Two areas are particularly tricky for those who try to navigate the diet on their own. The first is that you need to be comfortable in your knowledge of FODMAP stacking and when they deplete back to baseline, like monitoring your GOS quantities, sorbitol, etc.
So, to drill this down, by baseline you mean that enough time has passed (usually about 3 to 4 hours between meals). In other words, if you eat the same FODMAP at breakfast and then at lunch that enough time has transpired so that one has not stacked FODMAPs, right?
Yes, basically stacking is when we consume the same FODMAPs (for example GOS) at consecutive meals or within a few hours, even if we consumed it in low FODMAP quantities. This frequent exposure to a FODMAP means it can “stack up” in your digestive system and can cause symptoms.
So it’s beneficial to be able to easily recognize what FODMAPs are in your meals so that you can minimize FODMAP stacking.
The second tricky part is the reintroduction phase and being comfortable to implement the correct protocol, for example the washout days, and splitting fructans based on composition. This is one of the many reasons we have our one-to-one service. things like that?
Can you explain what you mean by washout days? And also, maybe detail how you and your teams suggest splitting various fructan-rich foods into separate challenges.
Washout days refers to certain days in our reintroduction protocol where there are no FODMAP compounds challenged (tested).
Essentially when reintroducing FODMAP compounds we want each challenge to start on a ‘clean slate’, where there is a minimal likelihood of FODMAP stacking within the digestive system. Washout days help us to do this.
Fructans are a tricky one because within the family of fructans there are three main categories: inulin type (such as garlic and onion), graminan type (wheat fructans) and levan type. There are varying levels of these in foods which is why we test multiple foods for fructans.
Joe’s Elevator Pitch
Well, I love how you are such a straight shooter. No fluff; all evidence based articles. And your “Elevator Pitch” FODMAP explanation! Love it. For those not in the entrepreneurial world, please explain what an elevator pitch is and how us FODMAPers can use this approach to help others understand what we are going through.
The term “elevator pitch” refers to the ability to make a clear and concise statement in just a few sentences. In business, if you were to step into the elevator with someone you should be able to succinctly pitch what your business does before the elevator doors open again.
With regards to following a low FODMAP diet, I’ve made an “elevator explanation” that you can use as a default reply since it can be very frustrating to explain yourself every time you are eating out or at a friend’s place.
This is it:
“FODMAP is an acronym that refers to certain sugars known to trigger IBS. Eating a diet low in these sugars helps control symptoms, and it’s been incredibly beneficial for me.”
That’s it. You don’t need to say anything more.
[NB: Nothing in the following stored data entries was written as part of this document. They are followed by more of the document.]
(* ===== verification/CliRun.v ===== *)
(** * The command line tool: a launch ([runtime/alr/src/cli/alr.c])

    What [alr run], [exec] and [shell] start: the tree is prepared, the command is looked
    up in it, scripts lead to their interpreters, the working directory is mapped, and the
    program is run by the loader of the tree, by the lane, or as it is.  Files, directories
    and what other processes do are answers of the system. *)

From S2P Require Import Prelude CppMap Bytes PathSpec PathRule ElfPlan ExecPlan ExecRule AlrElf PreloadPath PreloadExec PreloadNss CliConfig CliEnv.

Local Open Scope Z_scope.

Definition ALR_MAX_ARGV : nat := 4096.
Definition LIBPATH_SIZE : nat := (2 * ALR_PBUF)%nat.
Definition libdirs : list bytes := strs
  ["/lib/aarch64-linux-gnu"; "/usr/lib/aarch64-linux-gnu"; "/lib"; "/usr/lib"; "/usr/local/lib/aarch64-linux-gnu"].

(** How the program is started: by replacing the tool, or under its supervisor.  The
    environment is [None] for that of the tool. *)
Inductive how := Replaced | Supervised.
Record job := mk_job { j_how : how; j_file : bytes; j_argv : list bytes; j_env : option (list bytes); j_cwd : bytes }.

Section launch.
(** The environment, settings and path of the tool; the system; whether a file may be read,
    the canonical form of a path, the working directory, whether a directory can be entered,
    [/proc/self/status], and the socket of a resolver started for a directory. *)
Context (env : list bytes) (c : alr_config) (self : bytes) (sys : system).
Context (readable : bytes → bool) (canonical : bytes → option bytes) (cwd : option bytes) (can_enter : bytes → bool).
Context (status : option bytes) (resolvd_start : bytes → option bytes).

(** ** [prepare] *)

(** The directories of the loader; [None]: a print begins behind the buffer. *)
Fixpoint libpath_dirs (root : bytes) (dirs : list bytes) (lp : bytes) : option bytes :=
  match dirs with
  | [] => Some (take (LIBPATH_SIZE - 1) lp)
  | d :: dirs =>
      if decide (LIBPATH_SIZE < length lp)%nat then None
      else libpath_dirs root dirs (lp ++ (if bool_decide (lp = []) then [] else [colon_byte]) ++ root ++ d)
  end.
Definition prepare (name : bytes) : option (bytes + launch) :=
  match distro_root (getenv env) c (Some name) with
  | inl t => Some (inl t)
  | inr (tree, _) =>
      let root := alr_trim_root tree in
      if negb (is_directory sys root) then Some (inl (str "rootfs-missing"))
      else
        let root := match canonical root with
                    | Some r => if decide (length r < ALR_PBUF)%nat then alr_trim_root r else root
                    | None => root
                    end in
        let ldso := cut ALR_PBUF (root ++ str "/lib/ld-linux-aarch64.so.1") in
        if negb (may_execute sys ldso) then Some (inl (str "ldso-missing"))
        else
          lp ← libpath_dirs root libdirs [];
          let preload := cut ALR_PBUF (root ++ str "/usr/lib/alr/libalr_preload.so") in
          Some (inr (mk_launch root ldso lp preload (readable preload)))
  end.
Some may ask for more details if they are interested, however for the most part people will not ask further.
The Hunger Project: Doing Good Beyond Borders
Now, this has nothing to do with FODMAPs, but tell us about your involvement with The Hunger Project.
I was fortunate enough to fundraise and travel to Uganda in 2017 with THP Australia to observe how donors’ money is spent, and to speak with those on the ground who are making things happen.
I actually made a video documentary about my time in Uganda.
We have donated 5% of ad revenue on the website and $1 of every sale of the 14-Day Digestive Health Reboot to THP since 2017.
Joe, You are doing so much great work – in and out of the FODMAP community. I know our community will get a lot out of this interview. You offer so many tools and opportunities for helping IBS sufferers succeed with the low FODMAP diet. And we always recommend working with dietitians to have the most direct road to success and a better relationship with food – without triggers. Thank you for your time.